Mercury is a dangerous neurotoxin that harms growing children and pollutes our environment. Mercury exposure can lead to irreversible deficits in verbal skills, damage to attention and motor control, and reduced IQ. Mercury pollution is so widespread that new EPA estimates show one in ten women of childbearing age has enough mercury in her bloodstream to put her child at risk, should she become pregnant.
As a result of widespread mercury contamination, every state in the country has issued an advisory warning against the consumption of species of fish that tend to have dangerous levels of mercury.
Phil Compton, Organizing Representative with the Sierra Club, pointed out how big of a problem mercury really is for Florida.

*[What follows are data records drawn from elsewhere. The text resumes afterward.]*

(** * Paintress Obsidian Sync: the sync engine, embedded in Rocq

    Definitions, in the order of the file:
    - [Fs]               [FileMetadata], thrown errors, the [FileSystem] interface
    - [Planner]          sync-controller.ts, [createSyncAction]
    - [JsString]         the string methods the sources call
    - [Settings]         the settings object
    - [ConflictResolver] conflict-resolver.ts
    - [SyncController]   sync-controller.ts, [applySyncAction] and [sync]
    - [LocalFileSystem]  fs.local.ts, [update] and [remove], over a vault model
    - [MemStore]         an in-memory [FileSystem]
    - [PlanSpec], [ClassifySpec], [Trace], [Watermark], [Effects]: the
      vocabulary of the theorems
    - [LocalFiles]       fs.local.ts, [getFileContent], [walk] and [getFiles]
    - [ListingSpec], [MoreSpec]: more vocabulary

    Then the theorems: the planner, the conflict resolver, the applier and the
    watermark, the local file system, the idempotence of a pass, and further
    properties of each of these.

    Timestamps are integer epoch milliseconds ([Z]); paths are strings compared
    with [===] ([String.eqb]); arrays are lists; the planner's [Map] keeps its
    insertion order and is an association list. [minimatch], which can throw,
    [reconcile] and the crypto helper are parameters. *)

From Stdlib Require Import ZArith String Ascii List Bool Lia.
From stdpp Require Import base option list strings gmap fin_maps.
Import ListNotations.

Local Open Scope string_scope.
Local Open Scope list_scope.
Local Open Scope Z_scope.

(** ** fs.ts: file metadata, exceptions and the store interface *)

Module Fs.

(** [FileMetadata] (declared in fs.ts), with the fields the sources read. *)
Record FileMetadata := mkFile {
  path : string;
  size : Z;
  createdAt : Z;
  updatedAt : Z;
  deletedAt : Z;
  deleted : bool
}.

(** A thrown JS [Error] with its message. *)
Inductive Exn := Error (message : string).

Inductive Result (A : Type) :=
| Ok (value : A)
| Throw (e : Exn).
Arguments Ok {A} value.
Arguments Throw {A} e.

(** [ArrayBuffer] contents. *)
Definition Buffer := list Byte.byte.

(** The abstract class [FileSystem]: every method is a call on a store of
    state [S] that returns or throws, and leaves a new store state. *)
Class FileSystem (S : Type) := {
  getFiles : S -> Result (list FileMetadata) * S;
  getFileContent : string -> S -> Result Buffer * S;
  update : string -> Buffer -> Z -> Z -> S -> Result unit * S;
  remove : string -> Z -> Z -> S -> Result unit * S;
  prune : string -> S -> Result unit * S
}.

End Fs.
Export Fs.

(** ** sync-controller.ts: the planner *)

Module Planner.

Inductive ActionKind := Prune | Remove | Conflict | Push | Pull.

Record SyncAction := mkAction {
  hostFile : option FileMetadata;
  remoteFile : option FileMetadata;
  action : ActionKind
}.

Definition createAction (hostFile remoteFile : option FileMetadata)
    (action : ActionKind) : SyncAction :=
  {| hostFile := hostFile; remoteFile := remoteFile; action := action |}.

(** [files.find((file) => file.path === path)] *)
Definition getFile (files : list FileMetadata) (p : string) : option FileMetadata :=
  List.find (fun file => String.eqb (path file) p) files.

(** The [Map<string, SyncAction>] of [createSyncAction], in insertion order. *)
Definition ObjMap := list (string * SyncAction).

Definition has (objMap : ObjMap) (key : string) : bool :=
  existsb (fun kv => String.eqb (fst kv) key) objMap.

(** The local closure [set]: insert only when the key is absent. *)
Definition set (objMap : ObjMap) (key : string) (value : SyncAction) : ObjMap :=
  if has objMap key then objMap else objMap ++ [(key, value)].

(** Body of the loop over [remoteDeletedFiles]. *)
Definition applyRemoteDeletion (hostFiles : list FileMetadata)
    (objMap : ObjMap) (remoteDeletedFile : FileMetadata) : ObjMap :=
  match getFile hostFiles (path remoteDeletedFile) with
  | Some hostFile =>
      if deleted hostFile then
        set objMap (path hostFile)
          (createAction (Some hostFile) (Some remoteDeletedFile) Prune)
      else if createdAt hostFile <? deletedAt remoteDeletedFile then
        set objMap (path hostFile)
          (createAction (Some hostFile) (Some remoteDeletedFile) Remove)
      else
        set objMap (path hostFile)
          (createAction (Some hostFile) (Some remoteDeletedFile) Push)
  | None => objMap
  end.

(** Body of the loop over [hostDeletedFiles]. *)
Definition applyHostDeletion (remoteFiles : list FileMetadata)
    (objMap : ObjMap) (hostDeletedFile : FileMetadata) : ObjMap :=
  match getFile remoteFiles (path hostDeletedFile) with
  | Some remoteFile =>
      if deleted remoteFile then objMap
      else if createdAt remoteFile <? deletedAt hostDeletedFile then
        set objMap (path remoteFile)
          (createAction (Some hostDeletedFile) (Some remoteFile) Remove)
      else
        set objMap (path hostDeletedFile)
          (createAction (Some hostDeletedFile) (Some remoteFile) Pull)
  | None =>
      set objMap (path hostDeletedFile)
        (createAction (Some hostDeletedFile) None Prune)
  end.

(** Body of the loop over [hostModifiedFiles]. *)
Definition applyHostModification (last_synced_at : Z)
    (remoteFiles : list FileMetadata)
    (objMap : ObjMap) (hostModifiedFile : FileMetadata) : ObjMap :=
  match getFile remoteFiles (path hostModifiedFile) with
  | None =>
      set objMap (path hostModifiedFile)
        (createAction (Some hostModifiedFile) None Push)
  | Some remoteFile =>
      if updatedAt remoteFile <? updatedAt hostModifiedFile then
        set objMap (path hostModifiedFile)
          (createAction (Some hostModifiedFile) (Some remoteFile) Push)
      else if updatedAt remoteFile >? last_synced_at then
        set objMap (path hostModifiedFile)
          (createAction (Some hostModifiedFile) (Some remoteFile) Conflict)
      else objMap
  end.

(** Body of the loop over [remoteModifiedFiles]. *)
Definition applyRemoteModification (last_synced_at : Z)
    (hostFiles : list FileMetadata)
    (objMap : ObjMap) (remoteModifiedFile : FileMetadata) : ObjMap :=
  match getFile hostFiles (path remoteModifiedFile) with
  | None =>
      set objMap (path remoteModifiedFile)
        (createAction None (Some remoteModifiedFile) Pull)
  | Some hostFile =>
      if updatedAt hostFile <? updatedAt remoteModifiedFile then
        set objMap (path remoteModifiedFile)
          (createAction (Some hostFile) (Some remoteModifiedFile) Pull)
      else if updatedAt hostFile >? last_synced_at then
        set objMap (path remoteModifiedFile)
          (createAction (Some hostFile) (Some remoteModifiedFile) Conflict)
      else objMap
  end.

(** [createSyncAction], up to [objMap] before [Array.from(objMap.values())].
    [last_synced_at] is the field [this.last_synced_at]. *)
Definition createSyncMap (last_synced_at : Z)
    (hostFiles remoteFiles : list FileMetadata) : ObjMap :=
  let objMap : ObjMap := [] in
  let remoteDeletedFiles := List.filter (fun file => deleted file) remoteFiles in
  let objMap := fold_left (applyRemoteDeletion hostFiles) remoteDeletedFiles objMap in
  let hostDeletedFiles := List.filter (fun file => deleted file) hostFiles in
  let objMap := fold_left (applyHostDeletion remoteFiles) hostDeletedFiles objMap in
  let hostModifiedFiles := List.filter (fun file => negb (deleted file)) hostFiles in
  let objMap :=
    fold_left (applyHostModification last_synced_at remoteFiles) hostModifiedFiles objMap in
  let remoteModifiedFiles := List.filter (fun file => negb (deleted file)) remoteFiles in
  let objMap :=
    fold_left (applyRemoteModification last_synced_at hostFiles) remoteModifiedFiles objMap in
  objMap.

Definition createSyncAction (last_synced_at : Z)
    (hostFiles remoteFiles : list FileMetadata) : list SyncAction :=
  map snd (createSyncMap last_synced_at hostFiles remoteFiles).

(** The action recorded under a key of the map (keys are never repeated). *)
Definition actionAt (objMap : ObjMap) (key : string) : option SyncAction :=
  snd <$> List.find (fun kv => String.eqb (fst kv) key) objMap.

(** An action is about path [p] when one of its two records has that path. *)
Definition concerns (p : string) (a : SyncAction) : Prop :=
  (exists h, hostFile a = Some h /\ path h = p) \/
  (exists r, remoteFile a = Some r /\ path r = p).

“Floridians have been warned of the risks of frequently eating 80 different types of fish caught all over our state,” said Compton. “It’s time to protect the health of unborn children and clean up this dangerous source of pollution so that Florida families can again eat fish without fear.”
The report comes as EPA is poised to finalize a landmark standard to limit mercury and other toxic air pollution from power plants in December. This will be the first time in history that EPA limits toxic mercury pollution from power plants, and once fully implemented, the new standard as proposed would reduce overall power plant emissions of mercury by more than 90 percent. But while EPA is in the process of issuing this final standard, Congress and industry lobbyists are working to keep EPA from doing its job by threatening to block this and other rules that limit dangerous air pollution.
“EPA’s proposed mercury standard will protect children and families from a known poison, said Rolfe. “Senators Nelson and Rubio should stand up for Florida’s families by supporting EPA’s much-needed standard, and oppose efforts by polluters and their allies in Congress to delay or block EPA’s efforts.”